• _Work to be completed_
Reproduce this listing from its first line through the line with "Proof. intros Hw", inclusive, leaving out all that follows.

• _Input records_
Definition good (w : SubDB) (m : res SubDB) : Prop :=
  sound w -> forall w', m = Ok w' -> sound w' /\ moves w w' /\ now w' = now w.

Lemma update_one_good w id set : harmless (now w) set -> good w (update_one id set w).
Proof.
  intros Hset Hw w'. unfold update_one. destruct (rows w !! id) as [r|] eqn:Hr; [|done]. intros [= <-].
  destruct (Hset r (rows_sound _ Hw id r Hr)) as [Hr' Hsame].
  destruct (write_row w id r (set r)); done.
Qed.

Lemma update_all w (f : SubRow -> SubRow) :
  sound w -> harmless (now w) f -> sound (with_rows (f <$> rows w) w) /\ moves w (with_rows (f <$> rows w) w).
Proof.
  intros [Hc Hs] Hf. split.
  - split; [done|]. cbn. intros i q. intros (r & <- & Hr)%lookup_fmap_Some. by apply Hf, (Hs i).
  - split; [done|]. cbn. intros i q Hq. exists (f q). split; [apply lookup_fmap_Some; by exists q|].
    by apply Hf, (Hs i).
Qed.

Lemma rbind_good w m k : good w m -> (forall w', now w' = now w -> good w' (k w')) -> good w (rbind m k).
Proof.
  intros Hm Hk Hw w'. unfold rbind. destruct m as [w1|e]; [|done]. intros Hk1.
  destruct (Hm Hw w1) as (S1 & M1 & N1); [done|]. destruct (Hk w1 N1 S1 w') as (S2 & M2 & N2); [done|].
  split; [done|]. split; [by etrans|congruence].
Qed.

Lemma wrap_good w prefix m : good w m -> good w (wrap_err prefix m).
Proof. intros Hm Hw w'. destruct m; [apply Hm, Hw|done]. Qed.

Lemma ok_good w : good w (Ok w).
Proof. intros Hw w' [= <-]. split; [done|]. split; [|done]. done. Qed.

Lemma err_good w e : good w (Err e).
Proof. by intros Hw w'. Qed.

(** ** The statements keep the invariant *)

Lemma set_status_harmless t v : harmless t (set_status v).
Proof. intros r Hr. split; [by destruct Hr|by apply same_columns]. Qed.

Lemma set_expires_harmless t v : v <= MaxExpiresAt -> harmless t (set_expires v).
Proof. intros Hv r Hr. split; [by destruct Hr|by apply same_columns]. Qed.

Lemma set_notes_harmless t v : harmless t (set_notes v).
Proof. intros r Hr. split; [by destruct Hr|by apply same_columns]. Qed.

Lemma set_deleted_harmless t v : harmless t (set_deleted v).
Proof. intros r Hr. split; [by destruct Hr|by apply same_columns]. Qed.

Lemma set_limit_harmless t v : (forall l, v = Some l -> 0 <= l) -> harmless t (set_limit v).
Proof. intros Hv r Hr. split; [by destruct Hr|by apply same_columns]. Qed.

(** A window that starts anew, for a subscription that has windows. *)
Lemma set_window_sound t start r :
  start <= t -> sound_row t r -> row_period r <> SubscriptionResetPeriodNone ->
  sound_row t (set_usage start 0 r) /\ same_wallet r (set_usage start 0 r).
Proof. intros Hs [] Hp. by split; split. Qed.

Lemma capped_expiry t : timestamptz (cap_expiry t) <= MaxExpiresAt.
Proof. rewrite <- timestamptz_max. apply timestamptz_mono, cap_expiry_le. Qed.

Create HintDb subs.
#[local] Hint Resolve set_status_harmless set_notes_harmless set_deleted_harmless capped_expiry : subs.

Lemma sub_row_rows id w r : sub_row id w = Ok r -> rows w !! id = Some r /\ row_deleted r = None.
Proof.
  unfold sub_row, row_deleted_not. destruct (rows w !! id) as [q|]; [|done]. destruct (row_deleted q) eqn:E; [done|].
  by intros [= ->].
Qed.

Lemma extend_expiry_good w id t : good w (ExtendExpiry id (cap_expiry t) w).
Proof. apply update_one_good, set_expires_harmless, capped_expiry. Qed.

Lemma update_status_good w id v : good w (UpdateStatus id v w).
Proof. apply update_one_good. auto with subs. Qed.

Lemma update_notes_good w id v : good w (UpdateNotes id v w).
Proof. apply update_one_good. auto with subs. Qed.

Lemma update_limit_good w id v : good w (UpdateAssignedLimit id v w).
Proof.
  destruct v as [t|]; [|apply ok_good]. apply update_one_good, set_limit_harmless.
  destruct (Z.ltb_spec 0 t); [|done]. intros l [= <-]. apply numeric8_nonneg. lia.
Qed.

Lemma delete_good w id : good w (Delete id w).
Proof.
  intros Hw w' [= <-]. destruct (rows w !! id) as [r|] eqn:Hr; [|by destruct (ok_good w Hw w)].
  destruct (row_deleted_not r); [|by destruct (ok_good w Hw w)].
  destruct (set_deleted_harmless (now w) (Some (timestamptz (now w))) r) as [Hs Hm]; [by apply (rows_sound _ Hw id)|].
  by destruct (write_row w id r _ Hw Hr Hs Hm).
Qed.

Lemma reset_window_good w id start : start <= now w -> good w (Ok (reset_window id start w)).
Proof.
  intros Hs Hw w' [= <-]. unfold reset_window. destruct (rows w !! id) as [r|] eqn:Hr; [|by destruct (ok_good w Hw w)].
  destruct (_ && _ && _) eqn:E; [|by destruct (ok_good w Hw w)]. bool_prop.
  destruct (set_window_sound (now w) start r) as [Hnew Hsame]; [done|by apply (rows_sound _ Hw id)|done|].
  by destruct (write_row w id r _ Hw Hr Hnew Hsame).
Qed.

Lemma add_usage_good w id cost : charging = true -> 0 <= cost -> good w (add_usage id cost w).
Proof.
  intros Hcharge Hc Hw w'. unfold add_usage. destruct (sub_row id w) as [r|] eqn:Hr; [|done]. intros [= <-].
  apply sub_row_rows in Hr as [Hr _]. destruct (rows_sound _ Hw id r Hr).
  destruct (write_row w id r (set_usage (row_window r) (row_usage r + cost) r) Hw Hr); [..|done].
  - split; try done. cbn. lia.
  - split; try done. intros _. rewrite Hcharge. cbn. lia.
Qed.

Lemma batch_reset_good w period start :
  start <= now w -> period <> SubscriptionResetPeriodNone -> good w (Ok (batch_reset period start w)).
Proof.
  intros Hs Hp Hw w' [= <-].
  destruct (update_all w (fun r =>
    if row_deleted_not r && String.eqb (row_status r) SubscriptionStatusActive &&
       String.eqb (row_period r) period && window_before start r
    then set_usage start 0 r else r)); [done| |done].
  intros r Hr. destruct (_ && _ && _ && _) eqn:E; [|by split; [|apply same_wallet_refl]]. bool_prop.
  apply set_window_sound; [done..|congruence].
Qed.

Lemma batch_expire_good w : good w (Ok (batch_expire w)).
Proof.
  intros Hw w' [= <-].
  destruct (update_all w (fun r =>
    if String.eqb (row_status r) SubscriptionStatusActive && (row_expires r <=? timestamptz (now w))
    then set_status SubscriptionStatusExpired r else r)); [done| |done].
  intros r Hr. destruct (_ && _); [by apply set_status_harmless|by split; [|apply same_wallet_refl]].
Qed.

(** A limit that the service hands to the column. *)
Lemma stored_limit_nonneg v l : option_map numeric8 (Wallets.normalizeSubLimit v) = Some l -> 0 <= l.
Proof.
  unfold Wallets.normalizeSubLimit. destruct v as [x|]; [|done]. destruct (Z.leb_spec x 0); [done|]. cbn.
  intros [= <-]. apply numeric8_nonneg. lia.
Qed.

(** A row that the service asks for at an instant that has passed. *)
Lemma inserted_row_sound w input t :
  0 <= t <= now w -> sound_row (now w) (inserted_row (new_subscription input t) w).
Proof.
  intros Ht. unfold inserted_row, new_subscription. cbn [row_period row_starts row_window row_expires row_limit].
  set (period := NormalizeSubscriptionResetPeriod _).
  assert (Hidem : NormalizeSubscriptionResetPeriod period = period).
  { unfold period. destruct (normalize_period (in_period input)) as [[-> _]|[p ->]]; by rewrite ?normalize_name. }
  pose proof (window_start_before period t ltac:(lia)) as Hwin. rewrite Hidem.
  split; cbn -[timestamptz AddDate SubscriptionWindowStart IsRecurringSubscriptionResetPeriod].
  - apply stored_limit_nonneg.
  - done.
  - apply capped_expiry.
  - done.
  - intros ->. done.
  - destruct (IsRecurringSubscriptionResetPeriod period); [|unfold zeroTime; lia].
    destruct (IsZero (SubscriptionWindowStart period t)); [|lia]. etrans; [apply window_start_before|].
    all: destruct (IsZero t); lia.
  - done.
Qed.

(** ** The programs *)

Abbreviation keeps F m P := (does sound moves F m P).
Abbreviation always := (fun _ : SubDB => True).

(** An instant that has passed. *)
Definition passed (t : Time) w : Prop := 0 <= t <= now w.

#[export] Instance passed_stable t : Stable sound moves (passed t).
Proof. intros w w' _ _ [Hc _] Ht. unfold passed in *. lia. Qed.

• _Response area_
Definition good (w : SubDB) (m : res SubDB) : Prop :=
  sound w -> forall w', m = Ok w' -> sound w' /\ moves w w' /\ now w' = now w.

Lemma update_one_good w id set : harmless (now w) set -> good w (update_one id set w).
Proof.
  intros Hset Hw w'. unfold update_one. destruct (rows w !! id) as [r|] eqn:Hr; [|done]. intros [= <-].
  destruct (Hset r (rows_sound _ Hw id r Hr)) as [Hr' Hsame].
  destruct (write_row w id r (set r)); done.
Qed.

Lemma update_all w (f : SubRow -> SubRow) :
  sound w -> harmless (now w) f -> sound (with_rows (f <$> rows w) w) /\ moves w (with_rows (f <$> rows w) w).
Proof.
  intros [Hc Hs] Hf. split.
  - split; [done|]. cbn. intros i q. intros (r & <- & Hr)%lookup_fmap_Some. by apply Hf, (Hs i).
  - split; [done|]. cbn. intros i q Hq. exists (f q). split; [apply lookup_fmap_Some; by exists q|].
    by apply Hf, (Hs i).
Qed.

Lemma rbind_good w m k : good w m -> (forall w', now w' = now w -> good w' (k w')) -> good w (rbind m k).
Proof.
  intros Hm Hk Hw w'. unfold rbind. destruct m as [w1|e]; [|done]. intros Hk1.
  destruct (Hm Hw w1) as (S1 & M1 & N1); [done|]. destruct (Hk w1 N1 S1 w') as (S2 & M2 & N2); [done|].
  split; [done|]. split; [by etrans|congruence].
Qed.

Lemma wrap_good w prefix m : good w m -> good w (wrap_err prefix m).
Proof. intros Hm Hw w'. destruct m; [apply Hm, Hw|done]. Qed.

Lemma ok_good w : good w (Ok w).
Proof. intros Hw w' [= <-]. split; [done|]. split; [|done]. done. Qed.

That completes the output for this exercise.